Find the line with "Definition api_calls (t" in the entries below, then reproduce it and every line after it down to and including the line with "Definition emit (eff", exactly.

_Source material_
——————

(** A streamed chunk: [chunk.choices[0].delta.content] and [chunk.usage]. *)
Record Chunk : Type := {
  delta_content : option string;
  usage : option Usage
}.

(** ** Observable effects *)

Inductive LogLevel : Type := DEBUG | INFO | WARNING | LOG_ERROR.

Inductive Effect : Type :=
| AppendEvent (e : BaseEvent)
| SendMessage (target : string) (m : ActorMessage)
| ApiCall (req : ApiRequest)
| Log (lvl : LogLevel).

Definition is_event_of_type (ty : string) (eff : Effect) : bool :=
  match eff with
  | AppendEvent e => String.eqb (event_type e) ty
  | _ => false
  end.

Definition is_send (eff : Effect) : bool :=
  match eff with SendMessage _ _ => true | _ => false end.

Definition is_api_call (eff : Effect) : bool :=
  match eff with ApiCall _ => true | _ => false end.

Definition is_append (eff : Effect) : bool :=
  match eff with AppendEvent _ => true | _ => false end.

(** How many effects of a trace satisfy a test. *)
Definition count (p : Effect -> bool) (t : list Effect) : nat :=
  length (filter (fun eff => p eff = true) t).
Arguments count : simpl never.

(** The events appended, the messages sent and the requests handed to the
    circuit breaker along a trace, in order. *)
Definition events_of (t : list Effect) : list BaseEvent :=
  omap (fun eff => match eff with AppendEvent e => Some e | _ => None end) t.

Definition sent (t : list Effect) : list (string * ActorMessage) :=
  omap (fun eff => match eff with SendMessage to m => Some (to, m) | _ => None end) t.

Definition api_calls (t : list Effect) : list ApiRequest :=
  omap (fun eff => match eff with ApiCall r => Some r | _ => None end) t.

(** ** Configuration

    [config/prompts.py] and [config/settings.py] are read by both actors
    but define no behaviour of their own; the tables are parameters of the
    development. *)

(** The keys of [PROMPT_CONFIG] the two actors read. *)
Record PromptConfig : Type := {
  use_json_mode : bool;
  json_fallback_enabled : bool;
  prompt_strategy : string;
  enable_periodic_prompt : bool;
  system_prompt_interval : Z;
  cache_hit_threshold : float
}.

(** * The session and prompt-policy engine ([actors/user_session_actor.py]) *)

Module UserSessionActor.

(** [class UserSession] *)
Record UserSession : Type := {
  user_id : string;
  username : option string;
  message_count : Z;
  cache_metrics : list float;
  emotional_state : pyval;
  style_vector : pyval;
  memory_buffer : list pyval
}.

(** [UserSession.__init__] *)
Definition UserSession_init (uid : string) (uname : option string) : UserSession :=
  {| user_id := uid; username := uname; message_count := 0;
     cache_metrics := []; emotional_state := PNone; style_vector := PNone;
     memory_buffer := [] |}.

Definition set_message_count (n : Z) (s : UserSession) : UserSession :=
  {| user_id := user_id s; username := username s; message_count := n;
     cache_metrics := cache_metrics s; emotional_state := emotional_state s;
     style_vector := style_vector s; memory_buffer := memory_buffer s |}.

Definition set_cache_metrics (h : list float) (s : UserSession) : UserSession :=
  {| user_id := user_id s; username := username s;
     message_count := message_count s; cache_metrics := h;
     emotional_state := emotional_state s; style_vector := style_vector s;
     memory_buffer := memory_buffer s |}.

(** The actor object: its session dict, whether it is attached to an actor
    system ([get_actor_system()] is truthy), and what it has done so far. *)
Record Actor : Type := {
  sessions : gmap string UserSession;
  actor_system : bool;
  trace : list Effect
}.

Definition set_sessions (f : gmap string UserSession -> gmap string UserSession)
    (a : Actor) : Actor :=
  {| sessions := f (sessions a); actor_system := actor_system a; trace := trace a |}.

Definition emit (eff : Effect) (a : Actor) : Actor :=
  {| sessions := sessions a; actor_system := actor_system a;
     trace := trace a ++ [eff] |}.

Definition actor_id : string := "user_session".

(** [UserSessionActor.__init__], registered or not with an actor system. *)
Definition init (attached : bool) : Actor :=
  {| sessions := ∅; actor_system := attached; trace := [] |}.

Definition log (lvl : LogLevel) : M Actor unit := modify (emit (Log lvl)).

(** Modelled from the spec: [EventVersionManager.append_event]
    ([utils/event_utils.py] is not part of the sources).  The event emission
    helper is a thin sequencing wrapper that appends the event to the log
    through the external event store; it sends no message. *)
Definition _append_event (e : BaseEvent) : M Actor unit :=
  modify (emit (AppendEvent e)).

(** [ActorSystem.send_message(target, message)] *)
Definition send_message (target : string) (m : ActorMessage) : M Actor unit :=
  modify (emit (SendMessage target m)).

Section Policy.

Variable PROMPT_CONFIG : PromptConfig.

(** The mean the adaptive branch computes: [sum(cache_metrics[-5:]) / 5]. *)
Definition avg_cache_hit (h : list float) : float :=
  PrimFloat.div (py_sum (py_last 5 h)) 5%float.

Definition _should_include_prompt (session : UserSession) : outcome bool :=
  let strategy := prompt_strategy PROMPT_CONFIG in
  if negb (enable_periodic_prompt PROMPT_CONFIG) then Return true
  else if String.eqb strategy "always" then Return true
  else if String.eqb strategy "periodic" then
    let interval := system_prompt_interval PROMPT_CONFIG in
    match py_mod (message_count session) interval with
    | Raise e => Raise e
    | Return r => Return (r =? 1)
    end
  else if String.eqb strategy "adaptive" then
    match py_mod (message_count session) (system_prompt_interval PROMPT_CONFIG) with
    | Raise e => Raise e
    | Return r =>
      if r =? 1 then Return true
      else if (5 <=? length (cache_metrics session))%nat
              && PrimFloat.ltb (avg_cache_hit (cache_metrics session))
                               (cache_hit_threshold PROMPT_CONFIG)
      then Return true
      else Return false
    end
  else Return false.

Definition _get_prompt_reason (session : UserSession) : PromptReason :=
  let strategy := prompt_strategy PROMPT_CONFIG in
  if String.eqb strategy "always" then always_strategy
  else if String.eqb strategy "periodic" then
    periodic_interval (system_prompt_interval PROMPT_CONFIG)
  else if String.eqb strategy "adaptive" then
    if (5 <=? length (cache_metrics session))%nat
       && PrimFloat.ltb (avg_cache_hit (cache_metrics session))
                        (cache_hit_threshold PROMPT_CONFIG)
    then low_cache_hit_rate (avg_cache_hit (cache_metrics session))
    else adaptive_periodic
  else unknown.

(** Looks the session up, creating it (and emitting [SessionCreatedEvent])
    when the user id is not a key of the dict.  The Python method returns
    the stored object itself; the callers below reach it through its key. *)
Definition _get_or_create_session (uid : string) (uname : option string)
    : M Actor unit :=
  a <- get ;;
  match sessions a !! uid with
  | None =>
    modify (set_sessions (insert uid (UserSession_init uid uname))) ;;
    _append_event (BaseEvent_create ("user_" +:+ uid) "SessionCreatedEvent"
                     (SessionCreatedData uid uname)) ;;
    log INFO
  | Some _ => ret tt
  end.

(** [self._sessions[user_id]] after [_get_or_create_session]: always bound. *)
Definition the_session (uid : string) (a : Actor) : UserSession :=
  default (UserSession_init uid None) (sessions a !! uid).
Inductive result (A : Type) : Type :=
  | Ok (a : A)
  | Raise (e : exn).
Arguments Ok {A} a.
Arguments Raise {A} e.

(** Sequencing: the first exception raised is the one that propagates. *)
#[global] Instance result_bind : MBind result := fun A B k r =>
  match r with
  | Ok a => k a
  | Raise e => Raise e
  end.

(** ** Python string and bytes built-ins *)

Definition is_char (c : ascii) (d : string) : bool :=
  String.eqb (String c EmptyString) d.

(** [s.replace("0x", "")]: every occurrence, scanning left to right and
    resuming after each match. *)
Fixpoint replace_0x (s : string) : string :=
  match s with
  | EmptyString => EmptyString
  | String c s' =>
      match s' with
      | String c2 s'' =>
          if is_char c "0" && is_char c2 "x" then replace_0x s''
          else String c (replace_0x s')
      | EmptyString => String c EmptyString
      end
  end.

Fixpoint mem_char (c : ascii) (chars : string) : bool :=
  match chars with
  | EmptyString => false
  | String d rest => Ascii.eqb c d || mem_char c rest
  end.

(** [s.rstrip(chars)]: drop the longest tail made of characters of [chars]. *)
Fixpoint rstrip (chars s : string) : string :=
  match s with
  | EmptyString => EmptyString
  | String c s' =>
      let r := rstrip chars s' in
      if String.eqb r "" && mem_char c chars then EmptyString else String c r
  end.

(** [str(n)] for an integer: decimal digits, with a minus sign. *)
Definition str_int (n : Z) : string := NilZero.string_of_int (Z.to_int n).

Definition hex_char (d : N) : ascii :=
  match d with
  | 0%N => "0" | 1%N => "1" | 2%N => "2" | 3%N => "3" | 4%N => "4"
  | 5%N => "5" | 6%N => "6" | 7%N => "7" | 8%N => "8" | 9%N => "9"
  | 10%N => "a" | 11%N => "b" | 12%N => "c" | 13%N => "d" | 14%N => "e"
  | _ => "f"
  end%char.

(** Two lower-case hex digits of a number below 256. *)
Definition hex2 (n : N) : string :=
  String (hex_char (n / 16)) (String (hex_char (n mod 16)) EmptyString).

(** [b.hex()] *)
Fixpoint bytes_hex (b : list byte) : string :=
  match b with
  | [] => EmptyString
  | x :: b' => hex2 (Byte.to_N x) ++ bytes_hex b'
  end.

(** [eth_utils.add_0x_prefix]: the value is returned as it is when it
    starts with "0x" or "0X". *)
Definition is_0x_prefixed (s : string) : bool :=
  String.prefix "0x" s || String.prefix "0X" s.

Definition add_0x_prefix (s : string) : string :=
  if is_0x_prefixed s then s else "0x" ++ s.

(** ** The transaction type enumeration *)

(** A member of [ape_ethereum.transactions.TransactionType]: its name and
    its value, a Python value. *)
Record TransactionType : Type := Member {
  name : string;
  value : PyVal
}.

#[global] Instance TransactionType_eq_dec : EqDecision TransactionType.
Proof. solve_decision. Defined.

(** Modelled from the spec: the enumeration is declared in ape_ethereum and
    not in this repository; a tag has an "underlying integer value", and
    [STATIC], the tag of the integer 0, has the value 0. *)
Definition STATIC : TransactionType := Member "STATIC" (PyInt 0).

(** [str(member)] *)
Definition str_TransactionType (t : TransactionType) : string :=
  "TransactionType." ++ name t.

(** Lines 105-107: the single character left after removing "0x" is
    padded with a zero. *)
Definition pad_single (_type : string) : string :=
  let suffix := replace_0x _type in
  if Nat.eqb (String.length suffix) 1
  then rstrip suffix _type ++ "0" ++ suffix
  else _type.

(** Lines 98-103: the input as a string.  Line 99, for [None], is never
    reached, since [None] is falsy and line 96 has returned; the empty
    string stands there. *)
Definition type_string (_type : PyVal) : string :=
  match _type with
  | PyNone => EmptyString
  | PyInt n => "0" ++ str_int n
  | PyBytes b => bytes_hex b
  | PyStr s => s
  end.
(** The keys, and the common prefixes, that a page carries. *)
Definition keys_of (response : S3.ListObjectsV2Output) : list string :=
  match S3.Contents response with
  | Some items => map S3.Key items
  | None => []
  end.

Definition prefixes_of (response : S3.ListObjectsV2Output) : list string :=
  match S3.CommonPrefixes response with
  | Some items => map S3.cp_Prefix items
  | None => []
  end.

(** The elements of a list in the order of their first occurrence. *)
Definition first_occurrences (l : list string) : list string :=
  fold_left (fun s x => set_add x s) l [].

(** A file system is well formed when whatever exists lies in a directory. *)
Definition well_formed (fs : gmap string Fs.node) : Prop :=
  forall p n, Fs.stat fs p = Some n -> Fs.stat fs (Path.dirname p) = Some Fs.Dir.

(** [fs'] has everything [fs] has, unchanged. *)
Definition extends (fs fs' : gmap string Fs.node) : Prop :=
  forall p n, Fs.stat fs p = Some n -> Fs.stat fs' p = Some n.

(** How far a path is from a root, at most. *)
Definition height (p : string) : nat :=
  if Fs.is_root p then 0 else S (String.length p).

(** The state in which a stretch of the run ends, when it ends. *)
Definition ended (r : Run) : option State :=
  match r with
  | Completed st => Some st
  | Crashed _ st => Some st
  | Unfinished => None
  end.
(** X10: the seller's [create_prices] fails exactly when some feed row
    whose code is a known id has a price cell that is not a string (for
    instance a row without the price column); the exception is then
    [AttributeError] and the list of ids is unchanged. *)
Theorem seller_create_prices_errors (F : list row) (K : list pyval) :
  ((∃ e K', Seller.create_prices F K = (Raise e, K'))
   ↔ ∃ w, w ∈ F ∧ code w ∈ K ∧ ∀ s, get w "Цена" ≠ PStr s)
  ∧ (∀ e K', Seller.create_prices F K = (Raise e, K') →
       e = AttributeError ∧ K' = K).
Proof.
  split; [split|].
  - intros (e & K' & Hrun). unfold Seller.create_prices in Hrun.
    by apply seller_prices_feed_raise in Hrun as [_ Hw].
  - intros (w & Hw & Hk & Hp). unfold Seller.create_prices.
    destruct (Seller.create_prices_feed F [] K) as [[prices|e] K'] eqn:Hrun;
      [|by exists e, K'].
    exfalso. apply seller_prices_feed_ok in Hrun as (new & _ & Hnew).
    assert (w ∈ filter (λ w, code w ∈ K) F) as Hwf
      by (by apply list_elem_of_filter).
    destruct (Forall2_elem_of_l _ _ _ _ Hnew Hwf) as (p & s & Hs & _).
    by rewrite (price_conversion_non_string _ Hp) in Hs.
  - intros e K' Hrun.
    pose proof (seller_prices_feed_ids F [] K) as HK.
    unfold Seller.create_prices in Hrun. rewrite Hrun in HK. simpl in HK.
    by apply seller_prices_feed_raise in Hrun as [-> _].
Qed.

——————

_Reply_
Definition api_calls (t : list Effect) : list ApiRequest :=
  omap (fun eff => match eff with ApiCall r => Some r | _ => None end) t.

(** ** Configuration

    [config/prompts.py] and [config/settings.py] are read by both actors
    but define no behaviour of their own; the tables are parameters of the
    development. *)

(** The keys of [PROMPT_CONFIG] the two actors read. *)
Record PromptConfig : Type := {
  use_json_mode : bool;
  json_fallback_enabled : bool;
  prompt_strategy : string;
  enable_periodic_prompt : bool;
  system_prompt_interval : Z;
  cache_hit_threshold : float
}.

(** * The session and prompt-policy engine ([actors/user_session_actor.py]) *)

Module UserSessionActor.

(** [class UserSession] *)
Record UserSession : Type := {
  user_id : string;
  username : option string;
  message_count : Z;
  cache_metrics : list float;
  emotional_state : pyval;
  style_vector : pyval;
  memory_buffer : list pyval
}.

(** [UserSession.__init__] *)
Definition UserSession_init (uid : string) (uname : option string) : UserSession :=
  {| user_id := uid; username := uname; message_count := 0;
     cache_metrics := []; emotional_state := PNone; style_vector := PNone;
     memory_buffer := [] |}.

Definition set_message_count (n : Z) (s : UserSession) : UserSession :=
  {| user_id := user_id s; username := username s; message_count := n;
     cache_metrics := cache_metrics s; emotional_state := emotional_state s;
     style_vector := style_vector s; memory_buffer := memory_buffer s |}.

Definition set_cache_metrics (h : list float) (s : UserSession) : UserSession :=
  {| user_id := user_id s; username := username s;
     message_count := message_count s; cache_metrics := h;
     emotional_state := emotional_state s; style_vector := style_vector s;
     memory_buffer := memory_buffer s |}.

(** The actor object: its session dict, whether it is attached to an actor
    system ([get_actor_system()] is truthy), and what it has done so far. *)
Record Actor : Type := {
  sessions : gmap string UserSession;
  actor_system : bool;
  trace : list Effect
}.

Definition set_sessions (f : gmap string UserSession -> gmap string UserSession)
    (a : Actor) : Actor :=
  {| sessions := f (sessions a); actor_system := actor_system a; trace := trace a |}.

Definition emit (eff : Effect) (a : Actor) : Actor :=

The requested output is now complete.